- To do -
The data shown below should all be retyped exactly.
====== Dataset extract ======
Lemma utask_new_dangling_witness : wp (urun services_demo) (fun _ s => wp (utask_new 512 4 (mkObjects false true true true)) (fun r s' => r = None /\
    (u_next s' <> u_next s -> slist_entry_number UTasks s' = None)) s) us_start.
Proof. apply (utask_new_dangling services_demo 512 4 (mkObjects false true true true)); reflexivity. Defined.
======
- Exercise solution -
Lemma utask_new_dangling_witness : wp (urun services_demo) (fun _ s => wp (utask_new 512 4 (mkObjects false true true true)) (fun r s' => r = None /\
    (u_next s' <> u_next s -> slist_entry_number UTasks s' = None)) s) us_start.
Proof. apply (utask_new_dangling services_demo 512 4 (mkObjects false true true true)); reflexivity. Defined.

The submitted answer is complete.